In 1980, with American pride at an all time low, Reagan’s amiable patriotism gave the country a much-needed boost, and he won a surprisingly easy election over incumbent Jimmy Carter. He also proved remarkably popular in Iran, as in a stunning coincidence the 52 Americans held hostage there were released on his inauguration day, which surely had nothing to do with any negotiations on his part. Other scandals that failed to stick to the Teflon Ron included the Iran-Contra arms deal and the Housing Urban Development scandal, as a total of 29 members of the Reagan Administration were convicted of a number of offenses while more than 30 others were fired or resigned for legal or ethical violations. For those scoring at home, that’s 29 more convictions than occurred during the Clinton Administration.

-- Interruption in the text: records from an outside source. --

Definition exited k : task :=
  Task (pid k) (kthread k) (cpus_mask k) (real_parent k) (signal k) (session k) false (usage k) (sched k).
Definition forked (parent : nat) (newpid : Z) k : task :=
  Task newpid (kthread k) (cpus_mask k) (Some parent) (signal k) (session k) true 1 (sched k).

(** A task that exits gives up the reference it has to itself. [None]: the event cannot
    happen. *)
Definition occur (e : event) (w : evw) : option evw :=
  match e with
  | Exit t =>
      k ← tasks w !! t;
      if alive k then Some (set_tasks (partial_alter (λ _, put (exited k)) t) w) else None
  | Fork parent t newpid =>
      k ← tasks w !! parent;
      if alive k && bool_decide (tasks w !! t = None ∧ 1 < newpid)
      then Some (set_tasks <[t := forked parent newpid k]> w) else None
  | Affine t m =>
      k ← tasks w !! t; if alive k then Some (set_tasks <[t := set_mask m k]> w) else None
  | Sched t p =>
      k ← tasks w !! t; if alive k then Some (set_tasks <[t := set_sched p k]> w) else None
  end.

(** ** References *)

(** The records that refer to a task, and the references a task must have. *)
Definition records (t : nat) (l : list (nat * gset Z)) : Z :=
  Z.of_nat (length (filter (λ r, r.1 = t) l)).
Definition refs (t : nat) (l : list (nat * gset Z)) k : Z := (if alive k then 1 else 0) + records t l.

Record refs_ok w : Prop := {
  ro_present : ∀ t, t ∈ (saved_affinities w).*1 → is_Some (tasks w !! t);
  ro_count : ∀ t k, tasks w !! t = Some k → 0 < usage k ∧ refs t (saved_affinities w) k <= usage k;
}.

Definition live (t : nat) w : Prop := ∃ k, tasks w !! t = Some k ∧ alive k = true.

Lemma records_cons t t' m l : records t ((t', m) :: l) = records t l + (if decide (t' = t) then 1 else 0).
Proof. unfold records. rewrite filter_cons. cbn [fst]. case_decide; cbn [length]; lia. Qed.

Lemma records_nonneg t l : 0 <= records t l.
Proof. unfold records. lia. Qed.

Lemma records_pos t l : 0 < records t l ↔ t ∈ l.*1.
Proof.
  induction l as [|[t' m] l IH]; [split; [unfold records; cbn; lia|intros []%elem_of_nil]|].
  rewrite records_cons, fmap_cons, elem_of_cons. cbn [fst]. pose proof (records_nonneg t l).
  destruct (decide (t' = t)) as [->|Hne]; [split; [by left|lia]|]. rewrite Z.add_0_r, IH. naive_solver.
Qed.

(** A task replaced by one with the same count and life. *)
Lemma refs_store w t k k' :
  refs_ok w → tasks w !! t = Some k → alive k' = alive k → usage k' = usage k →
  refs_ok (set_tasks <[t := k']> w).
Proof.
  intros [Hp Hc] Hk Ha Hu. split; cbn.
  - intros t' Ht'. destruct (decide (t' = t)) as [->|]; [by rewrite lookup_insert_eq|].
    rewrite lookup_insert_ne by done. by apply Hp.
  - intros t' k0. destruct (decide (t' = t)) as [->|].
    + rewrite lookup_insert_eq. intros [= <-]. unfold refs. rewrite Ha, Hu. by apply Hc.
    + rewrite lookup_insert_ne by done. by apply Hc.
Qed.

(** One reference and what it stood for are dropped. *)
Lemma refs_drop w t k k' l :
  refs_ok w → tasks w !! t = Some k → usage k' = usage k → refs t l k' <= usage k - 1 →
  (∀ t', t' ≠ t → records t' l = records t' (saved_affinities w)) →
  refs_ok (Evw (partial_alter (λ _, put k') t (tasks w)) l (killed w) (target_mask w) (other_mask w) (held w)).
Proof.
  intros [Hp Hc] Hk Hu Hr Hl. pose proof (records_nonneg t l) as Hn. unfold put. split; cbn.
  - intros t' Ht'%records_pos. destruct (decide (t' = t)) as [->|].
    + rewrite lookup_partial_alter_eq. destruct (Z.eqb_spec (usage k' - 1) 0); [|by eexists].
      unfold refs in Hr. destruct (alive k'); lia.
    + rewrite lookup_partial_alter_ne by done. apply Hp, records_pos. by rewrite <- Hl.
  - intros t' k0. destruct (decide (t' = t)) as [->|].
    + rewrite lookup_partial_alter_eq. destruct (Z.eqb_spec (usage k' - 1) 0); [done|]. intros [= <-]. cbn.
      destruct (Hc t k Hk). change (refs t l (set_usage (usage k' - 1) k')) with (refs t l k'). lia.
    + rewrite lookup_partial_alter_ne by done. unfold refs. rewrite Hl by done. by apply Hc.
Qed.

(** Events keep the references right. *)
Lemma occur_refs e w w' : refs_ok w → occur e w = Some w' → refs_ok w'.
Proof.
  intros H. destruct e as [t|p t n|t m|t p]; cbn; intros He.
  - destruct (tasks w !! t) as [k|] eqn:Hk; [|done]. cbn in He. destruct (alive k) eqn:Ha; [|done]. injection He as <-.
    apply (refs_drop w t k (exited k) (saved_affinities w) H Hk); [done| |done].
    destruct (ro_count _ H t k Hk) as [_ Hc]. unfold refs in *. rewrite Ha in Hc. cbn. lia.
  - destruct (tasks w !! p) as [k|]; [|done]. cbn in He. destruct (alive k && _) eqn:E; [|done]. injection He as <-.
    apply andb_true_iff in E as [_ [Ht Hn]%bool_decide_eq_true]. destruct H as [Hp Hc]. split; cbn.
    + intros t' Ht'. destruct (decide (t' = t)) as [->|]; [by rewrite lookup_insert_eq|].
      rewrite lookup_insert_ne by done. by apply Hp.
    + intros t' k'. destruct (decide (t' = t)) as [->|]; [|rewrite lookup_insert_ne by done; by apply Hc].
      rewrite lookup_insert_eq. intros [= <-]. split; [done|]. unfold refs. cbn.
      destruct (decide (t ∈ (saved_affinities w).*1)) as [Hin|Hni].
      * apply Hp in Hin. rewrite Ht in Hin. by destruct Hin.
      * rewrite <- records_pos in Hni. lia.
  - destruct (tasks w !! t) as [k|] eqn:Hk; [|done]. cbn in He. destruct (alive k); [|done]. injection He as <-.
    by eapply refs_store.
  - destruct (tasks w !! t) as [k|] eqn:Hk; [|done]. cbn in He. destruct (alive k); [|done]. injection He as <-.
    by eapply refs_store.
Qed.

(** ** Calls *)
Section calls.
Context (mc : machine).

(** The same tasks are there and alive, with the same parents; the mask variables and
  the locks are untouched. *)
Definition vital k : bool * option nat := (alive k, real_parent k).
Definition kept w w' : Prop :=
(∀ t, vital <$> tasks w' !! t = vital <$> tasks w !! t) ∧
target_mask w' = target_mask w ∧ other_mask w' = other_mask w ∧ held w' = held w.

#[local] Instance kept_refl : Reflexive kept.
Proof. by intros w. Qed.
#[local] Instance kept_trans : Transitive kept.
Proof. intros w1 w2 w3 (Ha & ? & ? & ?) (Hb & ? & ? & ?). split; [intros t; by rewrite Hb|]. split_and!; congruence. Qed.

Lemma kept_present w w' t : kept w w' → is_Some (tasks w !! t) → is_Some (tasks w' !! t).
Proof. intros [H _] Ht. specialize (H t). destruct Ht as [k Hk]. rewrite Hk in H. by destruct (tasks w' !! t). Qed.

Lemma kept_live w w' t : kept w w' → live t w → live t w'.
Proof.
intros [H _] (k & Hk & Ha). specialize (H t). rewrite Hk in H. cbn in H.
apply fmap_Some in H as (k' & Hk' & [= Ha' _]). exists k'. split; [done|]. congruence.
Qed.

Lemma kept_store w t k k' :
tasks w !! t = Some k → vital k' = vital k → kept w (set_tasks <[t := k']> w).
Proof.
intros Hk Ha. split; [|done]. intros t'. cbn. destruct (decide (t' = t)) as [->|].
- rewrite lookup_insert_eq, Hk. cbn. by rewrite Ha.
- by rewrite lookup_insert_ne.
Qed.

Reagan also had the good fortune of being in the right place when 40 years of Communism’s imponderable weight caused the Soviet Union to begin to collapse onto itself. Probably a bit of karmic balance after being in the wrong place at the wrong time while John Hinckley was helping Jodie Foster decide to become a lesbian.

Other career highlights included blaming air pollution on trees, declaring that ketchup counted as a vegetable in school lunches, introducing trickle-down economics that widened the gap between rich and poor to all-time highs and ballooning the deficit to heights heretofore unseen in peacetime.

In 1994, Reagan revealed he had Alzheimer’s Disease in a poignant letter to America, and largely remained out of the public eye for the next decade as the cruel disease slowly pushed him farther into the darkness. Ironically, Nancy Reagan has taken up the cause of stem cell research as a possible future cure for Alzheimer’s and other diseases, a stance putting her at odds with many of her husband’s old conservative allies.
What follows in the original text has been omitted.